S’ouvrir au domicile? Pourquoi pas. Mais les freins à la démarche ne manquent pas. Est-ce même d’ailleurs le rôle des seuls Ehpad? Pas si sûr, met en garde le Pr Gilles Berrut, chef du pôle de gérontologie clinique du CHU de Nantes.

Des réticences? Peut-être pas. Mais un enthousiasme pour le moins prudent, pour le moins.
Alors que l'Ehpad "hors les murs" a plus que le vent en poupe, avec 23 expérimentations financées, pour trois ans au niveau national, le Pr Gilles Berrut a alerté sur le risque d'aboutir à quelque chose de contraignant, et d’uniforme.

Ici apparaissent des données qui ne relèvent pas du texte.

(** ** Wiring *)

Definition tenant_secret : Secret := {|
  sec_Meta := {| om_Name := "s"; om_Namespace := "tenant"; om_UID := ""; om_Generation := 0; om_Labels := ∅ |};
  sec_Data := None; sec_StringData := ∅ |}.

Lemma SetupWithManager_dispatch_witness :
  deliver (SetupWithManager (lb1 "/")) KindSecret (DeleteEvent (ObjSecret tenant_secret)) [] w_file
    = (Done [], w_file)
  ∧ deliver (SetupWithManager (lb1 "/")) KindSecret (DeleteEvent (ObjSecret sample_secret)) [] w_file
    = credentialsUpdateHandler (DeleteEvent (ObjSecret sample_secret)) [] w_file.
Proof.
  split.
  - apply (SetupWithManager_dispatch (lb1 "/") KindSecret (DeleteEvent (ObjSecret tenant_secret)) [] w_file).
    done.
  - apply (SetupWithManager_dispatch (lb1 "/") KindSecret (DeleteEvent (ObjSecret sample_secret)) [] w_file).
    done.
Defined.

End rendered.

(** Every write fails and leaves the file empty. *)
Definition disk_full (_ : nat) (sc : Syscall) : option error :=
  match sc with SysWrite _ => Some (Errorf "no space left on device") | _ => None end.
Definition full_host : Host := the_host disk_full all_run (Ok sample_routes) (λ _, sample_config).

Definition w_cut : World :=
  snd (CompareAndWrite (HO := full_host) (lb1 "/") SysctlConfFile "new" 420 w_sysctl).
Definition cut_result : bool * option error :=
  (true, Some (Wrapf "failed to write config file" (Errorf "no space left on device"))).

Lemma w_cut_run : CompareAndWrite (HO := full_host) (lb1 "/") SysctlConfFile "new" 420 w_sysctl
  = (Done cut_result, w_cut).
Proof. unfold w_cut. run_outcome. Qed.

Lemma interrupted_write_completed_witness :
  let content := final_content (lb1 "/") SysctlConfFile (lbc_Meta (w_lbc w_sysctl)) "new" in
  ∃ ch w2, CompareAndWrite (HO := sample_host) (lb1 "/") SysctlConfFile "new" 420 w_cut = (Done (ch, None), w2)
  ∧ (consistent (lb1 "/") SysctlConfFile content (w_files w2)
     ∨ ch = false ∧ w_files w2 = w_files w_cut
       ∧ content_at (w_files w2) (digestfilePath (lb1 "/") SysctlConfFile)
         = content_at (w_files w_sysctl) (digestfilePath (lb1 "/") SysctlConfFile)
       ∧ ∃ old, content_at (w_files w2) (configfilePath (lb1 "/") SysctlConfFile) = Some old
           ∧ content_at (w_files w_sysctl) (digestfilePath (lb1 "/") SysctlConfFile) = Some (sha256_hex old)
           ∧ (content_at (w_files w_sysctl) (configfilePath (lb1 "/") SysctlConfFile) = Some old
              ∨ ∃ n, old = String.substring 0 n content)).
Proof.
  exact (interrupted_write_completed checksum full_host sample_host (the_host_quiet _ _ _) (lb1 "/")
    SysctlConfFile "new" 420 w_sysctl w_cut cut_result w_cut_run).
Defined.
(* ===== verification/Desired.v ===== *)
(** * The configuration a custom resource asks for

    An abstract specification of the controller: the contents of all files of a
    node as a function of the custom resource, the credentials, the node's flags
    and a few facts about its site.  For every custom resource that the API's
    schema admits and that is complete, the code renders exactly this, and the
    first run on a new node installs it. *)

From S2P Require Import Prelude GoStrings Netip NetipText Types Interfaces Reconciler Vip Path Host.
From S2P Require Import HostFacts WriteConfig WriteFacts FileNames Service Template Templates.
From S2P Require Import VipFacts Network Keepalived Haproxy NetworkManager Rendered RenderTheorems.
From S2P Require Import Reconcile Jobs JobFacts ReconcileFacts Convergence Slots.

Local Open Scope Z_scope.

(** ** The schema of the API ([+kubebuilder:validation] in
    [api/v1alpha1/loadbalancerconfig_types.go]) *)

Definition CloudEnum : list string := ["cloudscale"; "exoscale"].
Definition DistributionEnum : list string := ["openshift"; "talos"].
Definition AddressTypeEnum : list string := ["public"; "private"].
Definition NodeStatusEnum : list string := ["Configuring"; "Ready"; "Failed"].

Definition valid_VirtualAddress (a : VirtualAddress) : bool := bool_decide (va_Type a ∈ AddressTypeEnum).
(** C35 (a lost change): a run whose status update is rejected, because another
    node updated the status in between for one, has written its files all the
    same.  When the spec is then edited back before the next run, the stored
    digest is the right one again and the file is intact, so that no later run
    touches it: the file keeps the data of the rejected run, although something
    else is rendered for it, and every run finds it in sync. *)
Theorem rejected_update_leaves_stale_file (HO : Host) (MI : MapIter) (n : string) (s s' : System)
  (res : option error) (w' : World) (sent : LoadBalancerConfig) (j : Job) (data : string)
  (v : string * string * string) (spec : LoadBalancerConfigSpec) (generation : Z)
  (Hfaults : NoFaults)
  (Hstable : StableHost)
  (Hrun : completes HO MI n s res w' sent)
  (Hrej : rejects HO)
  (Hv : answers (init_values (node n)) (Done (Ok v)))
  (Hj : j ∈ jobs (node n) (creds s) None)
  (Ha : answers (j_render j (store s)) (Done (Ok data)))
  (Hrec : recorded (node n) (j_file j) (store s) = Some (sha256_hex (want n (j_file j))))
  (Hnew : sha256_hex data ≠ sha256_hex (want n (j_file j)))
  (Hlater : rtc (λ s s', ∃ m, calm m s s')
     (set_store (edit_spec spec generation (store s)) (set_disk n w' s)) s') :
  step (LReject n HO MI) s (set_disk n w' s)
  ∧ consistent (node n) (j_file j)
      (final_content (node n) (j_file j) (lbc_Meta (store s)) data) (w_files (disk s' n)).
Proof.
  split; [by eapply step_reject|].
  pose proof (jobs_spec (node n) (creds s) None) as Hjs. rewrite Forall_forall in Hjs.
  apply (calms_keep_slot n (j_file j) _ _ _ (job_file j (Hjs j Hj)) Hlater).
  - autorewrite with fleet. apply (completes_writes _ _ _ _ _ _ _ _ _ _ _ _ Hrun Hv Hj Ha). congruence.
  - autorewrite with fleet. exact Hrec.
Qed.

End fleet.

Il ne faudrait pas que les établissements s’entendent dire: ‘votre CPOM [contrat pluriannuel d'objectifs et de moyens] ne sera signé que si vous allez à domicile", s’est-il inquiété mi-septembre à la 9e journée de management et de coordination en Ehpad, organisée à Nantes par l'Association gérontologique de recherche et d'enseignement en Ehpad (Agree).

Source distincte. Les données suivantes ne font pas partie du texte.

(* ===== verification/Fleet.v ===== *)
(** * The abstract fleet

    What the fleet of [System] is from outside: for each node the contents that it
    vouches for and the digests stored for it, with one step for each kind of
    event.  A step of a node is a function of what is rendered for it; headers,
    file modes, digest files, the order of writes and the structure of the status
    are implementation.  The fleet is proved to refine it, step by step. *)

From stdpp Require Import functions.
From S2P Require Import Prelude GoStrings Netip Types Interfaces Reconciler Vip Path Host.
From S2P Require Import WriteConfig HostFacts WriteFacts FileNames Service Reconcile Jobs JobFacts.
From S2P Require Import ReconcileFacts Convergence Deployment Slots System.

(** ** One node *)

(** The contents of the files whose digest file agrees, and the stored digests. *)
Record ANode : Type := {
  a_held : gmap string string;
  a_digests : gmap string string;
}.


Section node.
Context {DI : Digest}.

Definition on_managed (g : string → option string) : gmap string string :=
  list_to_map (omap (λ f, x ← g f; Some (f, x)) managed_files).


Variable r : LoadBalancerConfigReconciler.



(** A node as it is on disk and in the custom resource. *)
Definition held_content (f : string) (fs : gmap string File) : option string :=
  match fs !! configfilePath r f, fs !! digestfilePath r f with
  | Some c, Some d => if decide (sha256_hex (f_content c) = f_content d) then Some (f_content c) else None
  | _, _ => None
  end.
Definition view_node (c : LoadBalancerConfig) (fs : gmap string File) : ANode :=
  {| a_held := on_managed (λ f, held_content f fs); a_digests := on_managed (λ f, recorded r f c) |}.

Lemma held_content_Some f fs content : held_content f fs = Some content ↔ consistent r f content fs.
Proof.
  unfold held_content, consistent. split.
  - destruct (fs !! configfilePath r f) as [[c m1]|]; [|done].
    destruct (fs !! digestfilePath r f) as [[d m2]|]; [|done].
    simpl. case_decide as H; [|done]. intros [= <-]. subst d. split; by eexists.
  - intros ([m1 ->] & [m2 ->]). simpl. by rewrite decide_True.
Qed.

Lemma held_content_ext f fs fs' :
  (∀ content, consistent r f content fs ↔ consistent r f content fs') →
  held_content f fs = held_content f fs'.
Proof. intros E. apply option_eq. intros content. rewrite !held_content_Some. apply E. Qed.







End node.

(** ** One run, seen from outside *)



Section run.
Context {HO : Host} {MI : MapIter} {ME : Multierr} {DI : Digest}.
Variable r : LoadBalancerConfigReconciler.





Section quiet.
Context {NF : NoFaults} {SH : StableHost}.












End quiet.
End run.

(** ** The abstract fleet *)

(** The resource without its status, the credentials, and the nodes. *)
Record AFleet : Type := {
  a_meta : ObjectMeta;
  a_spec : LoadBalancerConfigSpec;
  a_creds : Secret;
  a_nodes : string → ANode;
}.

Definition a_resource (a : AFleet) : LoadBalancerConfig :=
  {| lbc_Meta := a_meta a; Spec := a_spec a; Status := Status zeroLBConfig |}.



Section fleet.
Context {ME : Multierr} {DI : Digest}.
Variable node : string → LoadBalancerConfigReconciler.
Hypothesis node_hostname : ∀ n, Hostname (node n) = n.
Variable req : NamespacedName.


(** The fleet, seen from outside. *)
Definition view (s : System) : AFleet :=
  {| a_meta := lbc_Meta (store s); a_spec := Spec (store s); a_creds := creds s;
     a_nodes m := view_node (node m) (store s) (w_files (disk s m)) |}.

Lemma a_resource_Spec s : Spec (store s) = Spec (a_resource (view s)).
Proof. done. Qed.







End fleet.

"La démarche de ‘hors les murs’ a certes de riches atouts", a concédé le gériatre, citant en exemple la dynamique d’ouverture de l’Ehpad rennais Saint-Louis du groupe HSTV. Il a même expliqué à Gerontonews être "lui-même en train de s’engager dans l’expérimentation ‘Ami Divadom’, lancée suite à un appel à projets de l’agence régionale de santé [ARS] Pays de la Loire relatif aux ‘dispositifs innovants de vie à domicile pour personnes âgées en perte d’autonomie’".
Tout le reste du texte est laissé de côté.